The public performance of President Trump and his team responding to their first major foreign policy challenge hardly inspires confidence.
Just days before the strike, Trump and his close associates all stated that Syria’s civil war was no longer a major US concern.
Sensing the political fallout following the chemical attack, Trump backtracked and launched missile strikes to a largely abandoned hanger. According to the London Guardian, the White House contacted Russia to give them a “heads up” of the impending strikes. Let us hope “mission accomplished doesn’t morph into mission creep. As a footnote, Trump personally profited from Raytheon’s sudden surge in stock value. The missile strike harkens memories of the disasters wars in Vietnam and Iraq, which started in much the same way.
The missile strike also raises troubling questions of their legality. According to the US Constitution the president may only take unilateral action, without Congressional approval, if there is an imminent threat to the US. This is an extremely dangerous precedent. Let us remember one strike does not make a strategy.
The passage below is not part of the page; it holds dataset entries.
(** X12.  A saved session is accepted by the next [load_session] when it
    is at most 24 hours old and the browser context takes its cookies: one
    written now loads, one of exactly 86400 seconds still loads, an older
    one does not, and [add_cookies] raising refuses any.  Without a session
    file, or with a file of another shape, nothing loads. *)
Theorem X12_session_round_trip (w : World) (d : Disk) :
  (writable w session_file = true → add_cookies_raises w = false →
   load_session w (save_session w d) = true)
  ∧ (∀ timestamp,
       files d !! session_file = Some (Session timestamp) →
       (load_session w d = true
        ↔ (now w - timestamp ≤ 86400)%Z ∧ add_cookies_raises w = false))
  ∧ (files d !! session_file = None → load_session w d = false)
  ∧ (∀ f, files d !! session_file = Some f →
          (∀ timestamp, f ≠ Session timestamp) → load_session w d = false).
Proof.
  split; [|split; [|split]].
  - intros Hw Hc. unfold load_session, save_session.
    rewrite try_write_at, Hw, Z.sub_diag, Hc. done.
  - intros timestamp Hf. unfold load_session. rewrite Hf.
    destruct (86400 <? now w - timestamp)%Z eqn:E.
    + apply Z.ltb_lt in E. split; [done | intros [? _]; lia].
    + apply Z.ltb_ge in E. rewrite negb_true_iff. by split; [|intros [_ ?]].
  - intros Hf. unfold load_session. by rewrite Hf.
  - intros f Hf Hshape. unfold load_session. rewrite Hf.
    destruct f as [| |timestamp|]; try done. by destruct (Hshape timestamp).
Qed.

Lemma X12_session_round_trip_witness :
  writable (steady_world []) session_file = true
  ∧ add_cookies_raises (steady_world []) = false
  ∧ load_session (steady_world []) (save_session (steady_world []) empty_disk)
    = true.
Proof.
  split; [reflexivity|]. split; [reflexivity|].
  exact (proj1 (X12_session_round_trip (steady_world []) empty_disk)
           eq_refl eq_refl).
Defined.

(** ** The loop as a whole *)

(** What one attempt does to the result list, the read counter and the
    checkpoint log. *)
Lemma attempt_step w s c flow s' c' :
  attempt w s c = (flow, s', c') →
  ∃ new,
    all_products s' = all_products s ++ new
    ∧ (∀ p, p ∈ new → p ∈ new_batch w s)
    ∧ extractions s ≤ extractions s' ≤ S (extractions s)
    ∧ (saves (disk s') = saves (disk s)
       ∨ saves (disk s') = saves (disk s) ++ [length (all_products s')]).
Proof.
  destruct (scroll_raises w (S (total_attempts c))) eqn:E.
  - rewrite attempt_raised by done. intros [= _ <- _]. exists [].
    rewrite app_nil_r. split; [done|]. split; [by intros ? ?%elem_of_nil|].
    split; [lia | by left].
  - rewrite attempt_scrolled by done. intros [= _ <- _].
    exists (new_unique w s). cbn [all_products extractions disk].
    split; [done|]. split; [|split; [lia|]].
    + intros p Hp. by apply (filterNew_new (existing_ids_cache s) (new_batch w s)).
    + destruct (checkpoint_due _ _); [right; apply saves_save_continuous | by left].
Qed.

Lemma loop_entry_all_products w loaded d :
  ∃ initial,
    all_products (loop_entry w loaded d) = loaded ++ initial
    ∧ (∀ p, p ∈ initial → p ∈ extract_current_page_data (page w 0))
    ∧ extractions (loop_entry w loaded d) ≤ 1.
Proof.
  unfold loop_entry. destruct (length loaded =? 0).
  - eexists. cbn [all_products extractions]. split; [done|]. split; [done | lia].
  - exists []. cbn [all_products extractions]. rewrite app_nil_r.
    split; [done|]. split; [by intros ? ?%elem_of_nil | lia].
Qed.

Lemma visits_all_products w s0 c0 flow s c :
  visits w s0 c0 flow s c →
  ∃ added,
    all_products s = all_products s0 ++ added
    ∧ ∀ p, p ∈ added → ∃ k, p ∈ extract_current_page_data (page w k).
Proof.
  induction 1 as [|s c flow s' c' _ (added & Hall & Hfrom) _ Hat].
  - exists []. rewrite app_nil_r. split; [done | by intros ? ?%elem_of_nil].
  - apply attempt_step in Hat as (new & Hnew & Hin & _).
    exists (added ++ new). rewrite Hnew, Hall, app_assoc. split; [done|].
    intros p [Hp|Hp]%elem_of_app; [by apply Hfrom|].
    exists (extractions s). by apply Hin.
Qed.

(** X13.  The loop only appends.  Every state it passes through holds the
    entry list as a prefix, and the list [extract_product_data] returns
    begins with the records loaded from the checkpoint, in their order:
    resuming never drops or reorders what had been saved. *)
Theorem X13_result_extends_loaded_list (w : World) (d : Disk) :
  (∀ flow s c,
     visits w (loop_entry w (load_previous_progress w d) d) (mkCounters 0 0)
            flow s c →
     load_previous_progress w d `prefix_of` all_products s)
  ∧ (∀ fuel ps d',
       extract_product_data fuel w d = Some (ps, d') →
       load_previous_progress w d `prefix_of` ps).
Proof.
  assert (∀ flow s c,
     visits w (loop_entry w (load_previous_progress w d) d) (mkCounters 0 0)
            flow s c →
     load_previous_progress w d `prefix_of` all_products s) as Hloop.
  { intros flow s c (added & -> & _)%visits_all_products.
    destruct (loop_entry_all_products w (load_previous_progress w d) d)
      as (initial & -> & _).
    rewrite <- app_assoc. by eexists. }
  split; [exact Hloop|]. intros fuel ps d' Hret.
  destruct (find_scrollable_table_container w) eqn:Hc.
  - apply extract_product_data_visits in Hret as (flow & s & c & Hv & ->); [|done].
    by eapply Hloop.
  - unfold extract_product_data in Hret. rewrite Hc in Hret.
    by injection Hret as <- _.
Qed.

Lemma X13_result_extends_loaded_list_witness :
  load_previous_progress (steady_world distinct_rows) small_resumed_disk
  = small_checkpoint
  ∧ ∃ ps d',
      extract_product_data max_attempts (steady_world distinct_rows)
        small_resumed_disk = Some (ps, d')
      ∧ small_checkpoint `prefix_of` ps.
Proof.
  split; [reflexivity|].
  destruct (extract_product_data max_attempts (steady_world distinct_rows)
              small_resumed_disk) as [[ps d']|] eqn:Hret;
    [|by vm_compute in Hret].
  exists ps, d'. split; [done|].
  exact (proj2 (X13_result_extends_loaded_list (steady_world distinct_rows)
                  small_resumed_disk) max_attempts ps d' Hret).
Defined.
(** * kafka-http-proxy: the broker pool, the session facades and the read loop

    A shallow embedding of the Go sources of the proxy: the client
    (pool of broker connections, metadata cache, consumer / producer /
    offset-coordinator facades) and the GET handler with its adaptive
    read loop.

    Conventions.
    - Go's [int32] and [int64] are [Z] with the wrap-around written out
      ([int32], [int64] below); [time.Duration] is an [int64] of
      nanoseconds.
    - A buffered channel of broker ids is its FIFO buffer.  Both queues are
      created with capacity [NumConns] and only the [NumConns] ids circulate
      in them, so a send finds room; the model enqueues.
    - The broker library, the timers and the clock are not part of the
      program.  Each call into them takes its answer from an argument (at
      the client level) or from an environment indexed by the number of
      interactions made so far (at the handler level).
    - A handler runs alone on its client: what other requests and the
      background goroutines do to the pool meanwhile is not interleaved. *)

From Stdlib Require Import ZArith List Bool Ascii String Lia.
From stdpp Require Import base gmap strings list.

Local Open Scope Z_scope.

(** ** Machine integers *)

Definition wrap (bits x : Z) : Z :=
  (x + 2 ^ (bits - 1)) mod 2 ^ bits - 2 ^ (bits - 1).

Definition int32 (x : Z) : Z := wrap 32 x.
Definition int64 (x : Z) : Z := wrap 64 x.

Definition add32 (a b : Z) : Z := int32 (a + b).
Definition sub32 (a b : Z) : Z := int32 (a - b).
Definition mul32 (a b : Z) : Z := int32 (a * b).
Definition add64 (a b : Z) : Z := int64 (a + b).
Definition sub64 (a b : Z) : Z := int64 (a - b).
Definition neg64 (a : Z) : Z := int64 (- a).

Definition min_int32 : Z := - 2 ^ 31.
Definition max_int32 : Z := 2 ^ 31 - 1.
Definition min_int64 : Z := - 2 ^ 63.
Definition max_int64 : Z := 2 ^ 63 - 1.

Definition is_int32 (x : Z) : Prop := min_int32 <= x <= max_int32.
Definition is_int64 (x : Z) : Prop := min_int64 <= x <= max_int64.

(** ** Errors *)

(** The [iota] block of error numbers; the blank identifier takes 0. *)
Definition KhpErrorNoBrokers : Z := 1.
Definition KhpErrorReadTimeout : Z := 2.
Definition KhpErrorWriteTimeout : Z := 3.
Definition KhpErrorOffsetCommitTimeout : Z := 4.
Definition KhpErrorOffsetFetchTimeout : Z := 5.
Definition KhpErrorConsumerClosed : Z := 6.
Definition KhpErrorProducerClosed : Z := 7.
Definition KhpErrorOffsetCoordinatorClosed : Z := 8.
Definition KhpErrorMetadataReadTimeout : Z := 9.

(** Go's [error] values as the program tells them apart: its own
    [KhpError], the library's [kafka.ErrNoData], the library's
    [*proto.KafkaError] (by error code) and any other error. *)
Inductive error : Type :=
| KhpError (Errno : Z) (message : string)
| KafkaErrNoData
| ProtoKafkaError (code : Z)
| OtherError (text : string).

#[global] Instance error_eq_dec : EqDecision error.
Proof. solve_decision. Defined.

Definition ErrLeaderNotAvailable : error := ProtoKafkaError 5.
Definition KafkaErrReplicaNotAvailable : error := ProtoKafkaError 9.
Definition KafkaErrUnknownTopicOrPartition : error := ProtoKafkaError 3.

(** [_, ok := err.(KhpError)] *)
Definition isKhpError (e : error) : bool :=
  match e with KhpError _ _ => true | _ => false end.

(** The type assertion of [goErr] to the library's [KafkaError] pointer. *)
Definition isProtoKafkaError (e : error) : bool :=
  match e with ProtoKafkaError _ => true | _ => false end.

(** ** Channels of broker ids *)

Record chan : Type := { buf : list Z; closed : bool }.

Definition make_chan : chan := {| buf := []; closed := false |}.

(** [c <- v] *)
Definition send (c : chan) (v : Z) : chan :=
  {| buf := buf c ++ [v]; closed := closed c |}.

(** [select { case v, ok := <-c: ... default: }]: [Some (v, ok)] when the
    receive is ready, [None] when the default branch is taken. *)
Definition try_recv (c : chan) : option (Z * bool) * chan :=
  match buf c with
  | v :: rest => (Some (v, true), {| buf := rest; closed := closed c |})
  | [] => if closed c then (Some (0, false), c) else (None, c)
  end.

(** ** Metadata responses *)

Record MetadataRespPartition : Type := {
  ID : Z;
  PLeader : Z;
  Isrs : list Z;
  PartitionErr : option error
}.

Record MetadataRespTopic : Type := {
  Name : string;
  TopicErr : option error;
  TPartitions : list MetadataRespPartition
}.

(** [KafkaMetadata]: [Metadata m] is [m.Metadata.Topics], the topic records of
    the wrapped response.  The fields [Leader] and [Partitions] of the
    library's records are [PLeader] and [TPartitions] here, the names
    [Leader] and [Partitions] being those of the queries below. *)
Record KafkaMetadata : Type := { Metadata : list MetadataRespTopic }.

(** ** The client *)

(** The two gauges [NewClient] creates in [Counters]; the counter of the
    metrics library is kept as an integer. *)
Record Counters : Type := { DeadBrokers : Z; FreeBrokers : Z }.

Record KafkaClient : Type := {
  GetMetadataTimeout : Z;
  MetadataCachePeriod : Z;
  GetOffsetsTimeout : Z;
  ReconnectPeriod : Z;
  deadBrokers : chan;
  freeBrokers : chan;
  lastMetadata : option KafkaMetadata;
  lastUpdateMetadata : Z;
  counters : Counters
}.

Definition with_free (k : KafkaClient) (c : chan) (n : Z) : KafkaClient :=
  {| GetMetadataTimeout := GetMetadataTimeout k;
     MetadataCachePeriod := MetadataCachePeriod k;
     GetOffsetsTimeout := GetOffsetsTimeout k;
     ReconnectPeriod := ReconnectPeriod k;
     deadBrokers := deadBrokers k;
     freeBrokers := c;
     lastMetadata := lastMetadata k;
     lastUpdateMetadata := lastUpdateMetadata k;
     counters := {| DeadBrokers := DeadBrokers (counters k); FreeBrokers := n |} |}.

Definition with_dead (k : KafkaClient) (c : chan) (n : Z) : KafkaClient :=
  {| GetMetadataTimeout := GetMetadataTimeout k;
     MetadataCachePeriod := MetadataCachePeriod k;
     GetOffsetsTimeout := GetOffsetsTimeout k;
     ReconnectPeriod := ReconnectPeriod k;
     deadBrokers := c;
     freeBrokers := freeBrokers k;
     lastMetadata := lastMetadata k;
     lastUpdateMetadata := lastUpdateMetadata k;
     counters := {| DeadBrokers := n; FreeBrokers := FreeBrokers (counters k) |} |}.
If Trump’s compassionate genes have finally kicked in he should immediately lift the travel ban on Syrian refugees – otherwise his actions will be interpreted as self-serving.
The temptation to unleash America’s awesome war machine is both seductive and addictive and extremely dangerous in the hands of Trump who operates more on impulse than intellect. What is urgently required is the application of soft power not mighty hammers.